--- Data supplied ---
(** * NeuralOS backend ([backend/main.py]): a shallow embedding and its properties

  The backend is a FastAPI application whose handlers orchestrate three
  managed services: a record store (Supabase), a vector index (Pinecone)
  and a model provider (OpenAI).  The handlers are embedded as functions
  in a state-and-exception monad over an explicit [World]; the services
  themselves are an interface ([Collaborators]). *)

From Stdlib Require Import ZArith Lia Ascii String.
From stdpp Require Import base option list gmap strings sorting pretty.

Local Open Scope Z_scope.

(** ** Python exceptions and results *)

Inductive exn : Type :=
  | HTTPException (status_code : Z) (detail : string)
  | APIError (message : string)
  | KeyError (key : string)
  | AttributeError (message : string)
  | ValueError (message : string)
  | IndexError.

Inductive result (A : Type) : Type :=
  | Ok (a : A)
  | Raise (e : exn).
Arguments Ok {A} a.
Arguments Raise {A} e.

Definition rbind {A B : Type} (r : result A) (k : A → result B) : result B :=
  match r with
  | Ok a => k a
  | Raise e => Raise e
  end.

(** ** Values found in a row returned by the record store *)

Inductive pyvalue : Type :=
  | PStr (s : string)
  | PBool (b : bool)
  | PInt (z : Z)
  | PList (l : list string)
  | PNone.

(** A [date] is represented by its proleptic Gregorian ordinal
  ([date.toordinal()]): equality, hashing, ordering and subtraction of
  Python dates all agree with the ordinal. *)
Definition date : Type := Z.

Record datetime : Type := mkDatetime {
  dt_date : date;
  dt_microsecond_of_day : Z;
  dt_utcoffset : option Z
}.

(** [(d1 - d2).days] *)
Definition days_between (d1 d2 : date) : Z := d1 - d2.

(** [s.replace('Z', '+00:00')] *)
Fixpoint replace_Z (s : string) : string :=
  match s with
  | EmptyString => EmptyString
  | String c rest =>
      if Ascii.eqb c "Z"%char
      then String.append "+00:00" (replace_Z rest)
      else String c (replace_Z rest)
  end.

(** ** The collaborators

  [fromisoformat] and [isoformat] are the Python standard library;
  the rest is what the handlers rely on from the embedding model, the
  vector index, the chat model and the record store.  The record store
  reads an [or=(...)] filter from its text: what a text means, and
  whether it is a filter at all, is the store's to say. *)

Record Match_ (Score : Type) : Type := mkMatch {
  m_id : string;
  m_score : Score;
  m_metadata : gmap string string
}.
Arguments mkMatch {Score}.
Arguments m_id {Score}.
Arguments m_score {Score}.
Arguments m_metadata {Score}.

Record VectorEntry (Vector : Type) : Type := mkVectorEntry {
  ve_values : Vector;
  ve_metadata : gmap string string
}.
Arguments mkVectorEntry {Vector}.
Arguments ve_values {Vector}.
Arguments ve_metadata {Vector}.

Class Collaborators : Type := {
  (* datetime.fromisoformat: None is ValueError *)
  fromisoformat : string → option datetime;
  (* datetime.isoformat of a naive UTC instant, in microseconds since the epoch *)
  isoformat : Z → string;
  Vector : Type;
  Score : Type;
  (* embeddings.create(model="text-embedding-3-small") *)
  embedding_model : string → Vector;
  (* index.query(vector, top_k, include_metadata=True, filter={user_id}) *)
  index_query :
    Vector → Z → string → gmap string (VectorEntry Vector) → list (Match_ Score);
  (* chat.completions.create(model="gpt-4o-mini"): system prompt, user prompt;
     the answer is what [choices[0].message.content] holds, None when the
     message has no content *)
  chat_model : string → string → option string;
  (* format(score, ".0%") *)
  format_percent : Score → string;
  (* the store's order on timestamp columns: [timestamp_leb a b] is a <= b *)
  timestamp_leb : string → string → bool;
  (* the store's reading of the text of an [or=(...)] filter, as a test on a
     row given by its columns; None when the store cannot parse the text *)
  or_filter : string → option (gmap string pyvalue → bool)
}.

(** ** Streak calculator *)

Section Streak.
Context `{Collaborators}.

(** [datetime.fromisoformat(a['created_at'].replace('Z', '+00:00')).date()] *)
Definition activity_date (a : gmap string pyvalue) : result date :=
  match a !! "created_at" with
  | None => Raise (KeyError "created_at")
  | Some (PStr s) =>
      match fromisoformat (replace_Z s) with
      | Some dt => Ok (dt_date dt)
      | None => Raise (ValueError "Invalid isoformat string")
      end
  | Some _ => Raise (AttributeError "replace")
  end.

(** Does the record's [created_at] parse?  (When not, the [try] body raises.) *)
Definition parses (a : gmap string pyvalue) : bool :=
  match activity_date a with Ok _ => true | Raise _ => false end.

(** The first loop: [try: dates.add(...) except: continue]. *)
Fixpoint collect_dates (activities : list (gmap string pyvalue)) (dates : gset date)
  : gset date :=
  match activities with
  | [] => dates
  | a :: rest =>
      match activity_date a with
      | Ok d => collect_dates rest (dates ∪ {[ d ]})
      | Raise _ => collect_dates rest dates
      end
  end.

(** [sorted(dates, reverse=True)] *)
Definition date_geb (x y : date) : Prop := y ≤ x.

#[global] Instance date_geb_dec : RelDecision date_geb.
Proof. intros x y. unfold date_geb. apply _. Defined.

Definition sorted_reverse (dates : gset date) : list date :=
  merge_sort date_geb (elements dates).

(** [l[i]] for a non-negative index *)
Definition index {A : Type} (l : list A) (i : nat) : result A :=
  match l !! i with
  | Some x => Ok x
  | None => Raise IndexError
  end.

(** The second loop, over [range(1, len(sorted_dates))], with its [break]. *)
Fixpoint streak_loop (sorted_dates : list date) (indices : list nat) (streak : Z)
  : result Z :=
  match indices with
  | [] => Ok streak
  | i :: rest =>
      rbind (index sorted_dates (i - 1)%nat) (λ prev,
      rbind (index sorted_dates i) (λ cur,
        if bool_decide (days_between prev cur = 1)
        then streak_loop sorted_dates rest (streak + 1)
        else Ok streak))
  end.

Definition calculate_streak (activities : list (gmap string pyvalue)) : result Z :=
  match activities with
  | [] => Ok 0
  | _ =>
      let dates := collect_dates activities ∅ in
      if bool_decide (dates = ∅) then Ok 0
      else
        let sorted_dates := sorted_reverse dates in
        streak_loop sorted_dates (seq 1 (length sorted_dates - 1)%nat) 1
  end.

(** The algorithm in the words of the specification: walk consecutive
    pairs of the descending dates, counting while the gap is one day. *)
Fixpoint spec_run (sorted_dates : list date) : Z :=
  match sorted_dates with
  | [] => 0
  | a :: tl =>
      match tl with
      | [] => 1
      | b :: _ => if bool_decide (a - b = 1) then 1 + spec_run tl else 1
      end
  end.

Definition spec_streak (dates : gset date) : Z :=
  if bool_decide (dates = ∅) then 0 else spec_run (sorted_reverse dates).

End Streak.

(** ** Data models *)

Record Note : Type := mkNote {
  n_id : string;
  n_user_id : string;
  n_title : string;
  n_content : string;
  n_tags : list string;
  n_is_favorite : bool;
  n_is_archived : bool;
  n_is_deleted : bool;
  n_created_at : string;
  n_updated_at : string
}.

Record NoteUpdate : Type := mkNoteUpdate {
  u_title : option string;
  u_content : option string;
  u_tags : option (list string);
  u_is_favorite : option bool;
  u_is_archived : option bool;
  u_is_deleted : option bool
}.

Record SearchLog : Type := mkSearchLog {
  sl_user_id : string;
  sl_query : string;
  sl_results_count : Z;
  sl_created_at : string
}.

Record SearchResult (Score : Type) : Type := mkSearchResult {
  sr_id : string;
  sr_title : string;
  sr_text : string;
  sr_score : Score;
  sr_created_at : string
}.
Arguments mkSearchResult {Score}.
Arguments sr_id {Score}.
Arguments sr_title {Score}.
Arguments sr_text {Score}.
Arguments sr_score {Score}.
Arguments sr_created_at {Score}.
---
Exercise instructions: Show me all lines in the records that contain "handlers".

Answer to this problem:
  The backend is a FastAPI application whose handlers orchestrate three
  and a model provider (OpenAI).  The handlers are embedded as functions
  the rest is what the handlers rely on from the embedding model, the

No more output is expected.